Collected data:
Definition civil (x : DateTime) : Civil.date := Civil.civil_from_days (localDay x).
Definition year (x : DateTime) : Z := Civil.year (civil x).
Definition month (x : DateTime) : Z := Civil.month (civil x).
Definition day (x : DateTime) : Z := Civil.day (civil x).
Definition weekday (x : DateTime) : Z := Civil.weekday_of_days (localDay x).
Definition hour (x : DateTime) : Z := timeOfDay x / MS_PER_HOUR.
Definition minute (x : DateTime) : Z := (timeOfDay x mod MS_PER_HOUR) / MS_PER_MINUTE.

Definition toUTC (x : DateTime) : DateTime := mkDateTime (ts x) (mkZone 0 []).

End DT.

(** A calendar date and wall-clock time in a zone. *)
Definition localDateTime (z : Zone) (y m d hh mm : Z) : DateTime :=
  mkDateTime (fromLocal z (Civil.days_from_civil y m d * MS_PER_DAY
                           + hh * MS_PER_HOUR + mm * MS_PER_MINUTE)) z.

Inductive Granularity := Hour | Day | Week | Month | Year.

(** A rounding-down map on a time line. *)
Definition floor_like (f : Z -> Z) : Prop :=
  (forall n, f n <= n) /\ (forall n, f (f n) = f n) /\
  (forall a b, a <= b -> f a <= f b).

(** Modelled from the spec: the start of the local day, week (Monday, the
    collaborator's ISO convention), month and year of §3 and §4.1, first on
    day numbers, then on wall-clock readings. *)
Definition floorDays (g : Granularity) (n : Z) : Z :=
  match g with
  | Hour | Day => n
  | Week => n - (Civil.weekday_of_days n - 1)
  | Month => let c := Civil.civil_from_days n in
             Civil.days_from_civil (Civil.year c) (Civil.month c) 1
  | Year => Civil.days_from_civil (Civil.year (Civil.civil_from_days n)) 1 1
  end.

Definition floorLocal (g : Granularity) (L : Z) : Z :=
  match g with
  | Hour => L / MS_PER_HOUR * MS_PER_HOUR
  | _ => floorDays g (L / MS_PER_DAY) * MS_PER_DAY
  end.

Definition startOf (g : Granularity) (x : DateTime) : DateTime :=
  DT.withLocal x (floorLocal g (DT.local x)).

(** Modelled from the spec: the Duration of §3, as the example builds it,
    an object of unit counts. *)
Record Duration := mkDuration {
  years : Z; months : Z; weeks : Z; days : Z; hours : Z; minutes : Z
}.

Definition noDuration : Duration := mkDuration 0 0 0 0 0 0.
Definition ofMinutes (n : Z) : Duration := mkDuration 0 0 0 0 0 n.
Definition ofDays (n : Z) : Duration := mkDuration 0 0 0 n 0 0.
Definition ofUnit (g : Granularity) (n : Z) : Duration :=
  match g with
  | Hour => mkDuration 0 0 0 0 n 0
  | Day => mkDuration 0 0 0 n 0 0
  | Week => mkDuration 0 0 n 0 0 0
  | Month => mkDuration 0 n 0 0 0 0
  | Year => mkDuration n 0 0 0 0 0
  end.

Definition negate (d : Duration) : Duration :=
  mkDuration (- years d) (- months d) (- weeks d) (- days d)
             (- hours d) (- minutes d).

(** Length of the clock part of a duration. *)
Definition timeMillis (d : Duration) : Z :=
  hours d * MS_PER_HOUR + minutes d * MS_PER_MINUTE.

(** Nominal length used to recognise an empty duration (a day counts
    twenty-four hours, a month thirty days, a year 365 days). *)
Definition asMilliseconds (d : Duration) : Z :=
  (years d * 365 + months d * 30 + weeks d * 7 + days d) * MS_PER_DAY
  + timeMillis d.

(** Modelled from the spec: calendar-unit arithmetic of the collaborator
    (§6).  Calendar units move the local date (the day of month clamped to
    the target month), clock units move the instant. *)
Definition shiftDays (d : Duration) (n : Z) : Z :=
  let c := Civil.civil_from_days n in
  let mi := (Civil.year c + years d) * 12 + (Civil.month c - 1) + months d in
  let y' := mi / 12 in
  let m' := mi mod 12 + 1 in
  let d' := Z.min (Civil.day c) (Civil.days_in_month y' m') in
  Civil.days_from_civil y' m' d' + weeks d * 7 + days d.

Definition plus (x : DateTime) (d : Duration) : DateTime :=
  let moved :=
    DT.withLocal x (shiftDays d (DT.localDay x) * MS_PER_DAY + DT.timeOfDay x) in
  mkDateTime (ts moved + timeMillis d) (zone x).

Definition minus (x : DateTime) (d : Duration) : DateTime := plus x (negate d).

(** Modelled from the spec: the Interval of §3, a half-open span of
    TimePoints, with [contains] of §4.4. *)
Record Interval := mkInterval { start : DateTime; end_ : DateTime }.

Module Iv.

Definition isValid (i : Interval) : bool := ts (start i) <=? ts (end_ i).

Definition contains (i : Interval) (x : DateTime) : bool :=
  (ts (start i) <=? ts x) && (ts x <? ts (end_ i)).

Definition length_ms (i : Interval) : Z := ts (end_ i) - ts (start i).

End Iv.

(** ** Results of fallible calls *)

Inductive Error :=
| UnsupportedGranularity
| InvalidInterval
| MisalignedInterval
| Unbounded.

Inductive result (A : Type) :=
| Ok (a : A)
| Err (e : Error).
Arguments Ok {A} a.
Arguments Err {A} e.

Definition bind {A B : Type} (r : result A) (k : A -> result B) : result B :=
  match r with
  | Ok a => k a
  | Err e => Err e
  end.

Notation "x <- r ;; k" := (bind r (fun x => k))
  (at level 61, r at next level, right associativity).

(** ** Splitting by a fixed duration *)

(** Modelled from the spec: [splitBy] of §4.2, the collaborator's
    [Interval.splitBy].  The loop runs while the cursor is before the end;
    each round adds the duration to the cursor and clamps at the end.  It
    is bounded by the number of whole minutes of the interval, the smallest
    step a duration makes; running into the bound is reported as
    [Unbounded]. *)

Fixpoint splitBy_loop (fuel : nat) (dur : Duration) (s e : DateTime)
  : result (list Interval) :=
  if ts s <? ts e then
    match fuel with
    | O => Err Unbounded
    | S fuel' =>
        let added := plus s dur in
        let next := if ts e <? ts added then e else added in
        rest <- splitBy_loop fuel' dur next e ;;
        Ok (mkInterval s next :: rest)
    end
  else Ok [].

--

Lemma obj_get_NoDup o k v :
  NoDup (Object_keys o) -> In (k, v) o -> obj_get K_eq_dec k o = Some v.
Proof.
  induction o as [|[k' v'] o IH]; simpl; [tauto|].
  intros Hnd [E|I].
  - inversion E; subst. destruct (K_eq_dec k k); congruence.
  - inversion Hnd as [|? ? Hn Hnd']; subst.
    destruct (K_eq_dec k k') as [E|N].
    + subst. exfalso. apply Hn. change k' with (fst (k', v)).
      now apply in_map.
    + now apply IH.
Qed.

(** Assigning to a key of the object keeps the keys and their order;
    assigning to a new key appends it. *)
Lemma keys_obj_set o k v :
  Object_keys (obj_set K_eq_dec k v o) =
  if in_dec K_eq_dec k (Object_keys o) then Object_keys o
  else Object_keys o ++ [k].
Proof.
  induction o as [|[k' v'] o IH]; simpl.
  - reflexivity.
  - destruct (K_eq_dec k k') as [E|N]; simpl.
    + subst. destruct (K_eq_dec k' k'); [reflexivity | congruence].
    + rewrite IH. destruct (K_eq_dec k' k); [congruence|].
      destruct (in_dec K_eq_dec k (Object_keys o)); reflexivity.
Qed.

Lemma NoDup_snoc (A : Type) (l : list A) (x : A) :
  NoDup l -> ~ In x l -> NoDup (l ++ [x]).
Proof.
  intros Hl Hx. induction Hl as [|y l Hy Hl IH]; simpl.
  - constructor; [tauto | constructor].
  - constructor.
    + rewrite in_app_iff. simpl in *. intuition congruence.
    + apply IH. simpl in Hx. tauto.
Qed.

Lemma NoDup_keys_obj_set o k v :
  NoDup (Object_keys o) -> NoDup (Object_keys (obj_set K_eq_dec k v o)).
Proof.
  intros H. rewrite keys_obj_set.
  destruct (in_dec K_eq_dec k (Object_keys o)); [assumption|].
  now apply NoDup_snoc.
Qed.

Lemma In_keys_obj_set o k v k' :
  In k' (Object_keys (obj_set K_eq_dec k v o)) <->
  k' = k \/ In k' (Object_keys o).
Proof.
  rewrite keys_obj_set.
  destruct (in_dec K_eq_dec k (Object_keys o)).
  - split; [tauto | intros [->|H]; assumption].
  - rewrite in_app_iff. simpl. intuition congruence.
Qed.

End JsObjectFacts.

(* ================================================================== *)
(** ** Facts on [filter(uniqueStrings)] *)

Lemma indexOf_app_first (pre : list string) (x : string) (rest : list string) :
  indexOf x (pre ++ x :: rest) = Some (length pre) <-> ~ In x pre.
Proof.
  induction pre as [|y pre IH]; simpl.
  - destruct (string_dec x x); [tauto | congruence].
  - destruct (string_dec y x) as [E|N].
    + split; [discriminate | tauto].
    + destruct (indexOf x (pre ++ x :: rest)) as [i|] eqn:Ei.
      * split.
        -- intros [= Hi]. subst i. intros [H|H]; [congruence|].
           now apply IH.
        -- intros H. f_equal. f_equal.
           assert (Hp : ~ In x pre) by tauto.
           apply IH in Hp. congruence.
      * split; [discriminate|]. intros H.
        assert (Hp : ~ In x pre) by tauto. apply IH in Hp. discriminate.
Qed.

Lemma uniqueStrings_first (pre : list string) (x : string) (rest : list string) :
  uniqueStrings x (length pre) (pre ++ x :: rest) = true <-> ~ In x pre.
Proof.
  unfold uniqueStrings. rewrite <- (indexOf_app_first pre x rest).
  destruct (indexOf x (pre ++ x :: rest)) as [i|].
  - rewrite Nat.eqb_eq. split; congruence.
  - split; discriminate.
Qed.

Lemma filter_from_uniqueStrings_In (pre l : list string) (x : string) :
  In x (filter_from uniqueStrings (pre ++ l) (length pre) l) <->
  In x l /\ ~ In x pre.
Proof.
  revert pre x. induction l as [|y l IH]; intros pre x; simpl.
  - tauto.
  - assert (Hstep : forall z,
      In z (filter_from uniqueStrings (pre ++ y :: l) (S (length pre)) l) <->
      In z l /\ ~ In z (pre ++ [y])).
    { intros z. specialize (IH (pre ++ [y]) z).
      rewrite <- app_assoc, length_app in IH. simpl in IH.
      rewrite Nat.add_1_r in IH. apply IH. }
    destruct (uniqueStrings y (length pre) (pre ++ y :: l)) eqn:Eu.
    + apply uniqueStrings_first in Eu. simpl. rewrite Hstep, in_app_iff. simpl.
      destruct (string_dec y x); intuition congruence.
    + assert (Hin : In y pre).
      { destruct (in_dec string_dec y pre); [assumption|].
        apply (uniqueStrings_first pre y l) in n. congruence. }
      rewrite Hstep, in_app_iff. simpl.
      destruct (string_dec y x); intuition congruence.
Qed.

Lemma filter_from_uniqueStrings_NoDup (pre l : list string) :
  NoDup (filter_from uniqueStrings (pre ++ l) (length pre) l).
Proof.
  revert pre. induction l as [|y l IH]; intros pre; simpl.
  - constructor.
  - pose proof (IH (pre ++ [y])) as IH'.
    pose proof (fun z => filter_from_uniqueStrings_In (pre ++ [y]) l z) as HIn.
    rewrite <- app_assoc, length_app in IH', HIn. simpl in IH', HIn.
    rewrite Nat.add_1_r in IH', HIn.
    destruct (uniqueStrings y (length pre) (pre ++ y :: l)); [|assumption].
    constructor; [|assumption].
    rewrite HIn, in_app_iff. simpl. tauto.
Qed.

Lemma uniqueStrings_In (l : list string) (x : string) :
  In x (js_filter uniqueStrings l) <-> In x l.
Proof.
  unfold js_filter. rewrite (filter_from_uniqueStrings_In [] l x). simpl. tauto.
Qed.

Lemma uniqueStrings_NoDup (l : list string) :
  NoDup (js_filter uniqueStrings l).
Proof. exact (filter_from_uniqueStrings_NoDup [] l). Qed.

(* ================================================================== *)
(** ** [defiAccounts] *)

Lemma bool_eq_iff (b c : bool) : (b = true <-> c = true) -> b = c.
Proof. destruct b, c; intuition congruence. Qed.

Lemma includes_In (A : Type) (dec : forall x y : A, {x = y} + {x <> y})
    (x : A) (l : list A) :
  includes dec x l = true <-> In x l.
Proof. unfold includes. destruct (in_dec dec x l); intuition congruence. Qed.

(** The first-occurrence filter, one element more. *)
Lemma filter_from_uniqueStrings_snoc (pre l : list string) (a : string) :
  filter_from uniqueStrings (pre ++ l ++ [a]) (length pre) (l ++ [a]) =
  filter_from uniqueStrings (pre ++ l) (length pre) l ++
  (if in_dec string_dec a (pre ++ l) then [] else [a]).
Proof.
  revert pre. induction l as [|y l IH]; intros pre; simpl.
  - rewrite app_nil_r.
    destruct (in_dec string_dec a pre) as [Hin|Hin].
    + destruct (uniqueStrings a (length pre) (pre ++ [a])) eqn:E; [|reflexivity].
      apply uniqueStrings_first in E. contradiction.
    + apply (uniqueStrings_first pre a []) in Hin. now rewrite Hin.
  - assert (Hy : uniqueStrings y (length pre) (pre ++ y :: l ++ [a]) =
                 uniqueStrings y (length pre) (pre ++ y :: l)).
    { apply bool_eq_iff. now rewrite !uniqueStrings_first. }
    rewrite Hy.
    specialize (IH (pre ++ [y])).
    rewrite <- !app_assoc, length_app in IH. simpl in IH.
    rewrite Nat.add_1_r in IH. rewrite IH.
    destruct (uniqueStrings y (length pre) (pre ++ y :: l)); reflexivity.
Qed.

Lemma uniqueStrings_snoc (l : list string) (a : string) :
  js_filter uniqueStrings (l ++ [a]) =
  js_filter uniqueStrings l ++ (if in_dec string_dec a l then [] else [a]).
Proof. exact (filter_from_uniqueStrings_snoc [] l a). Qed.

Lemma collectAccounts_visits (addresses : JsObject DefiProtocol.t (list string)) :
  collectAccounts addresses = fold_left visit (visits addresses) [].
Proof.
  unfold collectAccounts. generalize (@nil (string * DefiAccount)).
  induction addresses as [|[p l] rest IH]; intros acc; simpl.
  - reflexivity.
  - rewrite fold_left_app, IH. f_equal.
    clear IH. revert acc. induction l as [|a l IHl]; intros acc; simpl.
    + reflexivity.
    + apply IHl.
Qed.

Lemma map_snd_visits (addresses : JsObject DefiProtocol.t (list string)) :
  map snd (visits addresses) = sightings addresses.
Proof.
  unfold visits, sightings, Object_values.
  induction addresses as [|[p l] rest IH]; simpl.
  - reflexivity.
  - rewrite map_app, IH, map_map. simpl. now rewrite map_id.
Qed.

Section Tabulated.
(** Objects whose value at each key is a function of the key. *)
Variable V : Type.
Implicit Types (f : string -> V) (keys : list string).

Task description: Report all lines above with "assumption".

Task response:
  destruct (in_dec K_eq_dec k (Object_keys o)); [assumption|].
  - split; [tauto | intros [->|H]; assumption].
      { destruct (in_dec string_dec y pre); [assumption|].
    destruct (uniqueStrings y (length pre) (pre ++ y :: l)); [|assumption].
    constructor; [|assumption].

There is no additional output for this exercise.